TASK TO CARRY OUT:
Count every line in the entries that follow where the word "flaky" appears, then state only the total.

EXERCISE DATA:
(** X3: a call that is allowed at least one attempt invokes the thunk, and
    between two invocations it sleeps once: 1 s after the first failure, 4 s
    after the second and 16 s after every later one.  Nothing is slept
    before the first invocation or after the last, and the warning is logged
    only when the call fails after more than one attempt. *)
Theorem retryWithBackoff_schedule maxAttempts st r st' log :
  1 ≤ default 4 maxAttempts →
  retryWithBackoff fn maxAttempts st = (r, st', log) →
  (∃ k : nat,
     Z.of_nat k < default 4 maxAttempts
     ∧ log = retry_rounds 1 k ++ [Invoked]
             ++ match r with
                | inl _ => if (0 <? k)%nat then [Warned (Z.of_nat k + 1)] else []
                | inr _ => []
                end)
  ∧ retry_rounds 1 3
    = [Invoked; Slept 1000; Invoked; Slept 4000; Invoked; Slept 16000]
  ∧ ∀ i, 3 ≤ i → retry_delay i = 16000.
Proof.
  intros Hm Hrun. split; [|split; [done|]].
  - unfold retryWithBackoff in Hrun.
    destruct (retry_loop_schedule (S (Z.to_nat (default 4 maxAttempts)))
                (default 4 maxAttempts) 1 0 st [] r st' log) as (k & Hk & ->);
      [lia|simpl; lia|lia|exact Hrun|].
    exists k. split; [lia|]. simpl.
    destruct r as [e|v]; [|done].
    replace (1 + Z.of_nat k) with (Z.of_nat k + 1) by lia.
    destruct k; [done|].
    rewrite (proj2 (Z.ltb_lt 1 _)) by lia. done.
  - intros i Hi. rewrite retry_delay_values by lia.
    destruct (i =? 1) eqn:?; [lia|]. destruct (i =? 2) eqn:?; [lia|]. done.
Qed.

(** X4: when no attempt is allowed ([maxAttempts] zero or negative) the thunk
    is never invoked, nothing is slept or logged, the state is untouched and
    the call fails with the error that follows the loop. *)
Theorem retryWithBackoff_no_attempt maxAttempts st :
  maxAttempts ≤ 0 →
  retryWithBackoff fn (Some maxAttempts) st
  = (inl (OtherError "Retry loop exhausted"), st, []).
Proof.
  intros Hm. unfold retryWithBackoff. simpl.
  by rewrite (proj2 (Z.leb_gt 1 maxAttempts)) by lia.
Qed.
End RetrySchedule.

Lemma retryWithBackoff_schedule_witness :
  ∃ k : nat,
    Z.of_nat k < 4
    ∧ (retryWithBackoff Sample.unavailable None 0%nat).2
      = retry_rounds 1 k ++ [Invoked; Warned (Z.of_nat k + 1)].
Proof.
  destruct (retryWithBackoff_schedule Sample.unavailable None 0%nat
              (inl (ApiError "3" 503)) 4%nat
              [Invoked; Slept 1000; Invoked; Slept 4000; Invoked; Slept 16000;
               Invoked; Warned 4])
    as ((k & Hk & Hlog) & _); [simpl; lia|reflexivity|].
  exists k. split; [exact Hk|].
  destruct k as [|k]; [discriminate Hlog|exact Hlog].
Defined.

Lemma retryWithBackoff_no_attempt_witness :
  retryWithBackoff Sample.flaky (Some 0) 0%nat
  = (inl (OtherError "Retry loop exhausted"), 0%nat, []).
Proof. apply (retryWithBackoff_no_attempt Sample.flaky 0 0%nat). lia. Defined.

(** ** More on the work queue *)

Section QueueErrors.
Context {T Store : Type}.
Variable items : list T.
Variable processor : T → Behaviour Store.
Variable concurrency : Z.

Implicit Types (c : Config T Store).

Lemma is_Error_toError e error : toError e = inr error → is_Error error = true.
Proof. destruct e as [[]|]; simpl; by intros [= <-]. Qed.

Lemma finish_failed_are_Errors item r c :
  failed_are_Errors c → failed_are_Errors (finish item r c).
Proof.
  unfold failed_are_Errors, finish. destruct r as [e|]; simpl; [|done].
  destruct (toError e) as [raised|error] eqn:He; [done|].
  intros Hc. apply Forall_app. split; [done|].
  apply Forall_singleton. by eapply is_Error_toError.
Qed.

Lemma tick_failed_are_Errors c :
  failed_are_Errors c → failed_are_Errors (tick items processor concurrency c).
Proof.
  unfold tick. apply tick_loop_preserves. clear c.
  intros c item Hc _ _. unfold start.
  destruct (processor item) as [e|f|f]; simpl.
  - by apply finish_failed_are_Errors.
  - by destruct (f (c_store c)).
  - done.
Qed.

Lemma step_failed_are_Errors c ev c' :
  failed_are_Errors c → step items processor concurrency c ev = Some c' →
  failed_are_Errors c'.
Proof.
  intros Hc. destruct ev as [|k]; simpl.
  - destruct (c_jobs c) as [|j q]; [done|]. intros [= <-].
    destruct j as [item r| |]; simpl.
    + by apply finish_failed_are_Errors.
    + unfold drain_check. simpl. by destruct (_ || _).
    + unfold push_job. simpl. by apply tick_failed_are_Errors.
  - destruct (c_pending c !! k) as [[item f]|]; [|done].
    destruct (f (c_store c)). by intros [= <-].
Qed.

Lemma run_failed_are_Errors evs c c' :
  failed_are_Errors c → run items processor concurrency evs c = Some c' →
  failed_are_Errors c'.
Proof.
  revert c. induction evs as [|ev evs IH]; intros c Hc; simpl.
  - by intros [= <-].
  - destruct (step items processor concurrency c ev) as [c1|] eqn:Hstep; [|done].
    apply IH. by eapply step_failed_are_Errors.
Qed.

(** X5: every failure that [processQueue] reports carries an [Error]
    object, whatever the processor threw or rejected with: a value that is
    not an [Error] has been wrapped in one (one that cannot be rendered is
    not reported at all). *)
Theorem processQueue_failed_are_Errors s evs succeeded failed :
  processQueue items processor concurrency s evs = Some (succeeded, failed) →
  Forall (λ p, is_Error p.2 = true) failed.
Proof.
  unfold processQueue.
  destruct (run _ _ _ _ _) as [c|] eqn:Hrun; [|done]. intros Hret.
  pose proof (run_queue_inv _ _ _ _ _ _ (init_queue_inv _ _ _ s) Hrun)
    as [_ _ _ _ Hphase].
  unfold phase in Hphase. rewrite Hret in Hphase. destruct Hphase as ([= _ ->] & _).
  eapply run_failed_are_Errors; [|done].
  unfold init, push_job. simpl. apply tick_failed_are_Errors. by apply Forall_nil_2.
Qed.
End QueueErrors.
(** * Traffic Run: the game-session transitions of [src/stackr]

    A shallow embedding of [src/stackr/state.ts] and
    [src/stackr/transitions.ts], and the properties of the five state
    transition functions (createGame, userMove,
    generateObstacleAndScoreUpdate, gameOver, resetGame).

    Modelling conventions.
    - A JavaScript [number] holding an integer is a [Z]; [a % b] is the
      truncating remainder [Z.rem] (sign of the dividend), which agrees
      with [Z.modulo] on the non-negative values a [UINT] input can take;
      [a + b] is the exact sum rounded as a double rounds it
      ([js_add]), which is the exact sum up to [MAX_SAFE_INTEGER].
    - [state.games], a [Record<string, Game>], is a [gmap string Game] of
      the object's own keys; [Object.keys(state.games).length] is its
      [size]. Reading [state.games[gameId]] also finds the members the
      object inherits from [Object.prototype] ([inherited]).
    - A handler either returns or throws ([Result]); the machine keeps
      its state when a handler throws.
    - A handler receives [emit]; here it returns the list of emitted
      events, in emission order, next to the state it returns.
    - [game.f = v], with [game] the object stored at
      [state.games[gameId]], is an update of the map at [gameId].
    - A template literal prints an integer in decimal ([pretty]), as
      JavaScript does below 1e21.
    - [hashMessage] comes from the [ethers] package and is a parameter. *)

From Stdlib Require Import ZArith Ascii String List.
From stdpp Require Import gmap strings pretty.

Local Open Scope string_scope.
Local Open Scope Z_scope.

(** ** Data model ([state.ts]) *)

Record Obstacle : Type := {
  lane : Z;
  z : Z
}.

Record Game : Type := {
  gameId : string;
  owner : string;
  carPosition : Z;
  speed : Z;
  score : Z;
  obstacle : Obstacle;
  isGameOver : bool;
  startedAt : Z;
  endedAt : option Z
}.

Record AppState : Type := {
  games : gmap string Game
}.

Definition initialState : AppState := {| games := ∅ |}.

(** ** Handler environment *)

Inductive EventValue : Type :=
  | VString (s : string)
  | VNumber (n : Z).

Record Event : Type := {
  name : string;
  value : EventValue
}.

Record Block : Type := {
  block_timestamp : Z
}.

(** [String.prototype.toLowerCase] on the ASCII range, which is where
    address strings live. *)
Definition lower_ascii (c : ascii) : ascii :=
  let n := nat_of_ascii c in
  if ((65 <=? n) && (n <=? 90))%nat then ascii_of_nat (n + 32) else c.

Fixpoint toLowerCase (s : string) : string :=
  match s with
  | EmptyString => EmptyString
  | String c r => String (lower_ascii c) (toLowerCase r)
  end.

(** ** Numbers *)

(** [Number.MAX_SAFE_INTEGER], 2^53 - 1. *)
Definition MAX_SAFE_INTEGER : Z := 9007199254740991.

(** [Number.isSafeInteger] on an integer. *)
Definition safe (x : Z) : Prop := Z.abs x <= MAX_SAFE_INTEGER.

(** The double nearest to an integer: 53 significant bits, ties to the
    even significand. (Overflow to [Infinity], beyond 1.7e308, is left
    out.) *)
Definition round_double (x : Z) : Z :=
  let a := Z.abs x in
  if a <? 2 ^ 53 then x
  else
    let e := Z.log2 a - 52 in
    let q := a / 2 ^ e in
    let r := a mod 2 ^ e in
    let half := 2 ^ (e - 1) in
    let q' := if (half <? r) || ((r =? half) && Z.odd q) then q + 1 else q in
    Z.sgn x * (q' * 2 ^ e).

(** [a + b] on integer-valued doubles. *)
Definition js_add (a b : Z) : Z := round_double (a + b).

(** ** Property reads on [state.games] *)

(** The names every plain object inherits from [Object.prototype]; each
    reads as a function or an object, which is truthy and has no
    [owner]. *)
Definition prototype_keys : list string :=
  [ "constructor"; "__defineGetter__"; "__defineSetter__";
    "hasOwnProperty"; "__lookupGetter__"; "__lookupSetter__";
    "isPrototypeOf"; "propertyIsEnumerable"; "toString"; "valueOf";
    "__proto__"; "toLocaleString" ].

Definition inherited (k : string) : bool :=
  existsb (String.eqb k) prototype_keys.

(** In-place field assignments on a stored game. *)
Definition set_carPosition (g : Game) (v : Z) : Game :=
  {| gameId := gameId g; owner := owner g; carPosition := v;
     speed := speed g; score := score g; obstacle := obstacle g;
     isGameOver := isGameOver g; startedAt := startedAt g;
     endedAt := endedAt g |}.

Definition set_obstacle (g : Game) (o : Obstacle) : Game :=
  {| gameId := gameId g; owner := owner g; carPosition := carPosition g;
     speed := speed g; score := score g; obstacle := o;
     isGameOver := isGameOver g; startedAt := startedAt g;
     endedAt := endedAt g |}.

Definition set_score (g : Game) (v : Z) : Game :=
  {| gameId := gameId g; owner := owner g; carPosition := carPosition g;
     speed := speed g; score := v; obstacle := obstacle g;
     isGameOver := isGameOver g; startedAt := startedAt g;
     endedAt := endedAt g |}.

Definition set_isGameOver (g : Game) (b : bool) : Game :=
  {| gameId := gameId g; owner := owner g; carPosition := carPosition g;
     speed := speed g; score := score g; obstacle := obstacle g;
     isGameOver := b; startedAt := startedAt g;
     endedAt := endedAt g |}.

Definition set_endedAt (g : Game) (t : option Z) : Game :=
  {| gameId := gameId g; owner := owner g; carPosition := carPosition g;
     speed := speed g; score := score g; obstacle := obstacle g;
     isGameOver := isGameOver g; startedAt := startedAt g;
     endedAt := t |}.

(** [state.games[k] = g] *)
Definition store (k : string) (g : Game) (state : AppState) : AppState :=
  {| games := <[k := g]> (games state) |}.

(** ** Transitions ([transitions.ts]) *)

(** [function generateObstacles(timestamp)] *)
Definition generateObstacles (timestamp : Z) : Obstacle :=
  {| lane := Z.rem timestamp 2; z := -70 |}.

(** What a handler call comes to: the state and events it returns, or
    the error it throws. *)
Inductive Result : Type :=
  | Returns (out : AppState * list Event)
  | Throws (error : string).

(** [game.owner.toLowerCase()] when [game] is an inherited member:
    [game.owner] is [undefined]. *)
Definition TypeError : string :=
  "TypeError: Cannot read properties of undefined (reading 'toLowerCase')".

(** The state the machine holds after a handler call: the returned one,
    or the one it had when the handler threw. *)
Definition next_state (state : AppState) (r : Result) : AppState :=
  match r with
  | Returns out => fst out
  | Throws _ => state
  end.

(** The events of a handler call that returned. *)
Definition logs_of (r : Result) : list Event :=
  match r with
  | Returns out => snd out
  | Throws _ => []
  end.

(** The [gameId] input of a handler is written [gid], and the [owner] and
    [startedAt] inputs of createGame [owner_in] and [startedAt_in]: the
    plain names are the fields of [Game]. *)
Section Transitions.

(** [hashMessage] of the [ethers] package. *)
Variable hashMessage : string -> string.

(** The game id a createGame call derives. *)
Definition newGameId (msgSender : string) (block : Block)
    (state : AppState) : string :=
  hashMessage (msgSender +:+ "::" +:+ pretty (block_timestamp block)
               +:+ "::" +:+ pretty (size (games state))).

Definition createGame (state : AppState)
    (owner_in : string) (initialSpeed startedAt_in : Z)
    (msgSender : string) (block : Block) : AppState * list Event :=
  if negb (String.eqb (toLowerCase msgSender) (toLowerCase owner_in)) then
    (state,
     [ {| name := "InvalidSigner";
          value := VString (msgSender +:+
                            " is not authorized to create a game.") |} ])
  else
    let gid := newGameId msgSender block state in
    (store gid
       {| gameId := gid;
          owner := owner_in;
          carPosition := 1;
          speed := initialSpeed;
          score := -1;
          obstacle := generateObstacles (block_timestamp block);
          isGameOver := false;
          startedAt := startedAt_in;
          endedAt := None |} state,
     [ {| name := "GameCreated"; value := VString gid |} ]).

COMPLETED TASK:
2